■ **Assignment**: From the listing below, copy only the lines from the line that contains "synthetic depth profile" to the line that contains "profile, the heat", counting those two lines as part of the copy.
======== Data to process
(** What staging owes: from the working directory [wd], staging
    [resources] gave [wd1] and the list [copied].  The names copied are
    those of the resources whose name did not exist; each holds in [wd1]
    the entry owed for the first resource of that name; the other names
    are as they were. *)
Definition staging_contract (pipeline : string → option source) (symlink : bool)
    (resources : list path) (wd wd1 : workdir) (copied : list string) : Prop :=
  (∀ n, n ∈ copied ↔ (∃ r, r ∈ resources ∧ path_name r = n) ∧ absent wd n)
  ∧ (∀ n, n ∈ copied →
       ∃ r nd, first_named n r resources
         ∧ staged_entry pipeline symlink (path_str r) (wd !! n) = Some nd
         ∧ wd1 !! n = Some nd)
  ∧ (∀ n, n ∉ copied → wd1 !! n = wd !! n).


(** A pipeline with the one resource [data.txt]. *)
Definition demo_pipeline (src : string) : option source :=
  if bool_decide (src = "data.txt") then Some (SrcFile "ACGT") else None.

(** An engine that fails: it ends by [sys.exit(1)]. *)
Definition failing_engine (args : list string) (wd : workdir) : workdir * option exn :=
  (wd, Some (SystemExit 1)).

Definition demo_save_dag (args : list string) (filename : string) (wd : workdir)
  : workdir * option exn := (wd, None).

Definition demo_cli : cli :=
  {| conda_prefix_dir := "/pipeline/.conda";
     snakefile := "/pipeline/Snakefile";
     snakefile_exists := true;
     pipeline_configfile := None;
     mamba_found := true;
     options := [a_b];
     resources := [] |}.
================
======== Data to process
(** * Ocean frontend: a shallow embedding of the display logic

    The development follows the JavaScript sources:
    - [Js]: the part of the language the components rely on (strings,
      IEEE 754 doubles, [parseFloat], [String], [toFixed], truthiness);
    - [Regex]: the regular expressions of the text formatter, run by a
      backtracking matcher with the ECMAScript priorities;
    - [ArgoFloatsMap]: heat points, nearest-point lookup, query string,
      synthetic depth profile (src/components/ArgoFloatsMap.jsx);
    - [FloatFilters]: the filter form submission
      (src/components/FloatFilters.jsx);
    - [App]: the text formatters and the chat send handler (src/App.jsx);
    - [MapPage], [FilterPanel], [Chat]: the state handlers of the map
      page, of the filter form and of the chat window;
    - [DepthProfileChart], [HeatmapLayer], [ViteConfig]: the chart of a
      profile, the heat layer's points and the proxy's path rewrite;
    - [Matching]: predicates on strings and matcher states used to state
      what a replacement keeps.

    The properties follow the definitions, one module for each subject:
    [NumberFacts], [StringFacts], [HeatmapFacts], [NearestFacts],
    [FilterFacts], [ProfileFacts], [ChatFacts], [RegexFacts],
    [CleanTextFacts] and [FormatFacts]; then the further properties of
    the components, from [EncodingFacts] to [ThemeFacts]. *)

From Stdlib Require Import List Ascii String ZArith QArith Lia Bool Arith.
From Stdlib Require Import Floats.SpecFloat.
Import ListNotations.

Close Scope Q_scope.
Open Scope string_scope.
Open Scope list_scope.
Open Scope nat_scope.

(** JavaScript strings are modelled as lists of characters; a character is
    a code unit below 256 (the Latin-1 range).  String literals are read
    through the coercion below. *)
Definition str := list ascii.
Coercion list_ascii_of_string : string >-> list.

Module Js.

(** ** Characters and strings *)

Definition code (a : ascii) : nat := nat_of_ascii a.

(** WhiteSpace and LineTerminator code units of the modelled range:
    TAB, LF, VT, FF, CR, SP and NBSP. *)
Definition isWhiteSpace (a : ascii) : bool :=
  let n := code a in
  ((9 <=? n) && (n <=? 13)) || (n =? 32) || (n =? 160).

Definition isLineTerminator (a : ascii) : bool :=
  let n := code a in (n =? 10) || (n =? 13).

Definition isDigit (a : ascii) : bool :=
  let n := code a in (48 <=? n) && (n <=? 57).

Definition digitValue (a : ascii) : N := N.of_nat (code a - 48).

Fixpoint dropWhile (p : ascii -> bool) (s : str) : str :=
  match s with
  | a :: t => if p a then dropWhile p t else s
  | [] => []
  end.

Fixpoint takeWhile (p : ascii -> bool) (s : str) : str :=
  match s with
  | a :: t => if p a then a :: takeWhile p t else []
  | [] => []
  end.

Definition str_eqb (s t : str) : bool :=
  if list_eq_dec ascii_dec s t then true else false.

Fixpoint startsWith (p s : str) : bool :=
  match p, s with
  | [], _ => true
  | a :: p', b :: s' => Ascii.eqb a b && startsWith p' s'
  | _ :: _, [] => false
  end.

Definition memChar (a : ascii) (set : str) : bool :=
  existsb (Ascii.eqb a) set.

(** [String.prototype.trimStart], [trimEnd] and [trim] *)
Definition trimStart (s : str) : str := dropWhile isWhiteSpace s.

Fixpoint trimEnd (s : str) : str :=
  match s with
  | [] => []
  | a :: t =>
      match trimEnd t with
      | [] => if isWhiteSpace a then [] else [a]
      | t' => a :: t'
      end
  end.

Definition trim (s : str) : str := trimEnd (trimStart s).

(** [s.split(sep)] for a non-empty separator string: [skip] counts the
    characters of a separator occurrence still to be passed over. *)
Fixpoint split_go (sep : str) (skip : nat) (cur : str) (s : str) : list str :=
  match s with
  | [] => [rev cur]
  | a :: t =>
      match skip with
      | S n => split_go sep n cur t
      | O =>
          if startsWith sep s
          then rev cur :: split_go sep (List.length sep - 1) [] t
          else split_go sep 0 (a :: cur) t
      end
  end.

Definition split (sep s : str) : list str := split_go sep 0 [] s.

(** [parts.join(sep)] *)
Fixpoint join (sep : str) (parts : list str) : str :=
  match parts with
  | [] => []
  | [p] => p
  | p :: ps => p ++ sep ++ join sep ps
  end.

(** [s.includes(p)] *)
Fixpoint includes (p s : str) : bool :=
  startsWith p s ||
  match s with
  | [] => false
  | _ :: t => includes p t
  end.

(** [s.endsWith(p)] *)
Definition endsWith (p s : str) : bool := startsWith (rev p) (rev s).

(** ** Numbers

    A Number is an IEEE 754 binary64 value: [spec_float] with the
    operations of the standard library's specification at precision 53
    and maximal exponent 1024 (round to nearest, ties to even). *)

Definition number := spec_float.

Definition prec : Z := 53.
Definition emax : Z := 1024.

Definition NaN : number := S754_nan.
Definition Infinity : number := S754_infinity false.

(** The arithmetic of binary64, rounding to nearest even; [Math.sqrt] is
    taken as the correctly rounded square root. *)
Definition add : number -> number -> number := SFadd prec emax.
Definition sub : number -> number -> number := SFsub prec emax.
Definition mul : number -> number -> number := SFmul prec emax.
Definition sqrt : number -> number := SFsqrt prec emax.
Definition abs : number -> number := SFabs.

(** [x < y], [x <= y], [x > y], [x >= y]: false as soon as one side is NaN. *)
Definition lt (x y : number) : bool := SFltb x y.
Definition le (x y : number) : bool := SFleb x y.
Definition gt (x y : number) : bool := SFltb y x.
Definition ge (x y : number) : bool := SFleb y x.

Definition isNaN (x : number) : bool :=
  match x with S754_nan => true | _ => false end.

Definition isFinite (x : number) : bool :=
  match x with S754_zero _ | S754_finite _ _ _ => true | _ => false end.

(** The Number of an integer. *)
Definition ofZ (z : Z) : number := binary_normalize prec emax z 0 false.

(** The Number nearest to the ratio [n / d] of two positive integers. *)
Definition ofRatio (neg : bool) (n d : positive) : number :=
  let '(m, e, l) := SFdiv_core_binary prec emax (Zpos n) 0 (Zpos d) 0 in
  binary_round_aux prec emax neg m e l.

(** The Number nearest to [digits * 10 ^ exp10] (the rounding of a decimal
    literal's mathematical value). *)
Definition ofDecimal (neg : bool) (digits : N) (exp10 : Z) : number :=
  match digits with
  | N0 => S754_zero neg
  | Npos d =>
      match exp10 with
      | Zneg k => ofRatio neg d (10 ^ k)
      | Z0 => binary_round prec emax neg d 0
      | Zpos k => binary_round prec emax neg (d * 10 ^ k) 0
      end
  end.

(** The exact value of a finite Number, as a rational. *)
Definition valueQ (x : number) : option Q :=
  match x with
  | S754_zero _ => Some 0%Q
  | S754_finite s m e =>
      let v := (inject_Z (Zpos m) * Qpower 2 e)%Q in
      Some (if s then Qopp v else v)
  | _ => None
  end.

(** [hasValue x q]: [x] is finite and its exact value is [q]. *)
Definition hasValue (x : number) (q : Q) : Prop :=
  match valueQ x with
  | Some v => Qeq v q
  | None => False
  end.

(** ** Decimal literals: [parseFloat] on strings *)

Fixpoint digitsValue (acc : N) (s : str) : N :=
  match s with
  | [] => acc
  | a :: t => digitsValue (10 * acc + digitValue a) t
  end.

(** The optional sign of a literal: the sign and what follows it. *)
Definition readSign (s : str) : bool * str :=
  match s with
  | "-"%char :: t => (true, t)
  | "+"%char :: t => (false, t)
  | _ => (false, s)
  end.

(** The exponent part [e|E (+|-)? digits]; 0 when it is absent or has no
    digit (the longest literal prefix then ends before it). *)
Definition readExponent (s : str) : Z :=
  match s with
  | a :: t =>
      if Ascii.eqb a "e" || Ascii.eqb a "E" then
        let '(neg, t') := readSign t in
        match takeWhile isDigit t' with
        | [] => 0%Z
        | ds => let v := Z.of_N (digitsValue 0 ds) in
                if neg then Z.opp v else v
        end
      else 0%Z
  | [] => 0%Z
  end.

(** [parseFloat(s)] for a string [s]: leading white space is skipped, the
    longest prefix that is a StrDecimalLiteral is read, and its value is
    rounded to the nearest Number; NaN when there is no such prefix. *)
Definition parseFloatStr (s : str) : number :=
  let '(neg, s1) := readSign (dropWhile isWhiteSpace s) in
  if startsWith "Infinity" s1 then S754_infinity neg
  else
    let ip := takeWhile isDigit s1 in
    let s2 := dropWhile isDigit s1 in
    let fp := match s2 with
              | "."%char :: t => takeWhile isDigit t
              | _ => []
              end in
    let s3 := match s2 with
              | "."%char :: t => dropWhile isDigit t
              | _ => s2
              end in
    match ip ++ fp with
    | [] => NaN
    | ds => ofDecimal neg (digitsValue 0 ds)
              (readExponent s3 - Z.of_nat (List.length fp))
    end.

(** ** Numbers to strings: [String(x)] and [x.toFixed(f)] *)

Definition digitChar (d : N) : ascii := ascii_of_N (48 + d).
================
■ **Answer section**:
      synthetic depth profile (src/components/ArgoFloatsMap.jsx);
    - [FloatFilters]: the filter form submission
      (src/components/FloatFilters.jsx);
    - [App]: the text formatters and the chat send handler (src/App.jsx);
    - [MapPage], [FilterPanel], [Chat]: the state handlers of the map
      page, of the filter form and of the chat window;
    - [DepthProfileChart], [HeatmapLayer], [ViteConfig]: the chart of a
      profile, the heat layer's points and the proxy's path rewrite;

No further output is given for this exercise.